Troisième millénaire
1. Berceuse
Il y eût bien un peu du bleu du ciel pour notre espérance commune, où nous allions ensemble, homme et bêtes de l’homme, où nous irions tous deux, nonchalamment, n’étaient le virus et l’absence.
2. Calamité
Absence-absinthe, fée décatie penchée sur un berceau d’étoiles, voici tes cheveux blancs et voici tes yeux blancs.
Absence à toi-même absente, ivre et qui sonne creux, qu’est-ce au fond de l’étang que ce roi pustuleux et ses tambours muets ?
Nul fruit dans le verger, à la rivière aucun reflet, plus rien sinon, partout, le tien, vampire immarcescible.
3. Feu
Et puis voici le feu dans ta cathédrale, Marie !
Une bouffée de lumières versicolores irradie soudain des rosaces. Les tours gonflent de flammes. Puis quand la flèche en crépitant à son tour s’effondre, un peu d’éternité vient enchanter l’instant.
Les ombres allégres des gargouilles dansent sur le parvis un consternant sabbat d’ailes, de griffes, de volutes et soupirs.
4. Apocalypse
Forêts couchées aux vents, tueries par mes jardins secrets, monts déneigés et les savanes nues – partout Vivant tu croules en un pétillement d’atomes.
Plus transparente encore du froid dont elle s’est dessaisie, voici la femme-ancêtre, Ève ou Lucy, dont Nature procède. Et voici qu’elle s’en vient aujourd’hui pour éteindre nos siècles. Rose des monstres féminins, Rose des vents hurlants, Terre brûlante que les nombres détruisent.
5. Consolation
Cercle parfait qui va de ton âme à ton corps, rondeur de tes seins purs, anneaux ouverts de tes lèvres à l’hymen par les eaux finies du cosmos.

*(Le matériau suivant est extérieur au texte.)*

Lemma runs_all cs ub n : runs cs ub n.
Proof.
  induction n as [t|ws|m|x a|x a ch gap IH] using xml_forest_ind;
    intros q d post Hwf Hd Hh Hq Hp; inversion Hwf; subst; cbn [render] in *.
  - destruct (step_text cs ub q d t post Hq) as (q' & Hq' & Hlog);
      [done|done|by apply Hp|].
    exists q'. split; [done|]. intros k. apply Hlog.
  - destruct (step_blank cs ub q d ws post Hq) as (q' & Hq' & Hlog);
      [done|done|by apply Hp|].
    exists q'. split; [done|]. intros k. cbn. by rewrite fmap_id_log.
  - destruct (step_misc cs ub q d m post Hq) as (q' & Hq' & Hlog); [done|].
    exists q'. split; [done|]. intros k. cbn. by rewrite fmap_id_log.
  - destruct (step_start cs ub q d x a Selfclose post)
      as (q' & Hq' & Hlog); [|done..|].
    { destruct Hq as (Hq & ? & ?). split_and!; [|done..].
      rewrite Hq. cbn [flat_map]. by norm_app. }
    exists q'. split; [done|]. intros k. apply Hlog.
  - destruct ch as [|c ch].
    + destruct (step_start cs ub q d x a (Collapsed gap) post)
        as (q' & Hq' & Hlog); [|done..|].
      { destruct Hq as (Hq & ? & ?). split_and!; [|done..].
        rewrite Hq. cbn [flat_map]. by norm_app. }
      exists q'. split; [done|]. intros k. apply Hlog.
    + remember (c :: ch) as l eqn:El.
      assert (height (Elem x a l gap) = S (max_list (height <$> l))) as Hht
        by (by subst l).
      rewrite Hht in Hh. clear Hht.
      destruct (step_start cs ub q d x a Open
                  (flat_map render l ++ "<" :: "/" :: x ++ gap ++ ">" :: post))
        as (q1 & Hq1 & Hlog1); [|done..| | |].
      { destruct Hq as (Hq & ? & ?). split_and!; [|done..].
        rewrite Hq. cbn [flat_map]. by norm_app. }
      { intros _. subst l. cbn [flat_map]. rewrite <- app_assoc.
        apply render_no_end_tag. by eapply Forall_cons_1. }
      { intros _. unfold INT_MIN, INT_MAX in *. lia. }
      cbn [tag_is_empty] in *.
      destruct (runs_forest cs ub l IH q1 (d + 1)%Z
                  ("<" :: "/" :: x ++ gap ++ ">" :: post))
        as (q2 & Hq2 & Hlog2); [done|done|lia| |done|right; by eexists|].
      { apply Forall_forall. intros n Hn.
        assert (height n ≤ max_list (height <$> l)) as Hle
          by (by apply max_list_elem_of_le, list_elem_of_fmap_2).
        lia. }
      destruct (step_end cs ub q2 d x gap post Hq2 Hd) as (q3 & Hq3 & Hlog3);
        [done|done|].
      exists q3. split; [done|]. intros k.
      assert (events cs ub d (Elem x a l gap)
              = node TYPE_ELEMENT (name_value (local_part x)) d Qnil Qfalse
                :: flat_map (events cs ub (d + 1)) l
                ++ [node TYPE_END_ELEMENT (name_value (local_part x)) d Qnil
                      Qfalse]) as Hev by (by subst l).
      rewrite Hev. clear Hev.
      cbn [length]. rewrite length_app. cbn [length].
      replace (S (length (flat_map (events cs ub (d + 1)) l) + 1) + k)
        with (S (length (flat_map (events cs ub (d + 1)) l) + S k)) by lia.
      rewrite Hlog1, Hlog2, Hlog3.
      destruct (read_log cs ub k q3); [|done]. cbn.
      by rewrite fmap_app, <- app_assoc.
Qed.



(** ** Markup that is not closed *)

Lemma just_past_split d lit p :
  just_past d lit p → p ≤ length d →
  d = take (p - String.length lit) d ++ bytes lit ++ drop p d.
Proof.
  intros [Hle Hs] Hp. unfold slice in Hs.
  rewrite <- (take_drop (p - String.length lit) d) at 1. f_equal.
  rewrite <- (take_drop (String.length lit) (drop (p - String.length lit) d)).
  rewrite Hs, drop_drop. do 2 f_equal. lia.
Qed.

Lemma skip_comment_open q c :
  absent (bytes "-->") c → drop (pos q) (data q) = c → pos q ≤ size q →
  skip_comment q = Some (set_pos (size q) q).
Proof.
  intros Ha H Hb. unfold skip_comment.
  rewrite (loop_ahead skip_comment_loop q c skip_comment_loop_shift Hb H).
  destruct (skip_comment_loop_total (length c) c 0)
    as (p & -> & Hp & _ & [->|Hj]); [lia| |].
  - cbn. do 2 f_equal. rewrite <- H, length_drop. unfold size in *. lia.
  - by destruct (Ha _ _ (just_past_split c "-->" p Hj Hp)).
Qed.

Lemma skip_pi_open q c :
  absent (bytes "?>") c → drop (pos q) (data q) = c → pos q ≤ size q →
  skip_pi q = Some (set_pos (size q) q).
Proof.
  intros Ha H Hb. unfold skip_pi.
  rewrite (loop_ahead skip_pi_loop q c skip_pi_loop_shift Hb H).
  destruct (skip_pi_loop_total (length c) c 0)
    as (p & -> & Hp & _ & [->|Hj]); [lia| |].
  - cbn. do 2 f_equal. rewrite <- H, length_drop. unfold size in *. lia.
  - by destruct (Ha _ _ (just_past_split c "?>" p Hj Hp)).
Qed.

Stabat mater dolorosa; Marie pose tes yeux sur nous, je demande repos.
6. Espérance
Vit encore dans la crypte, tout pouilleux du virus, ce Roi de Rien que plus aucun jeu ne distraie.
Sa Reine est endormie, toute pulvérulente, mais voici les charmeurs de scorpions et chacun sait alors que nous vivrons ensemble, toi qui défait le souffle et nous qui te pensons, petit être sans âme.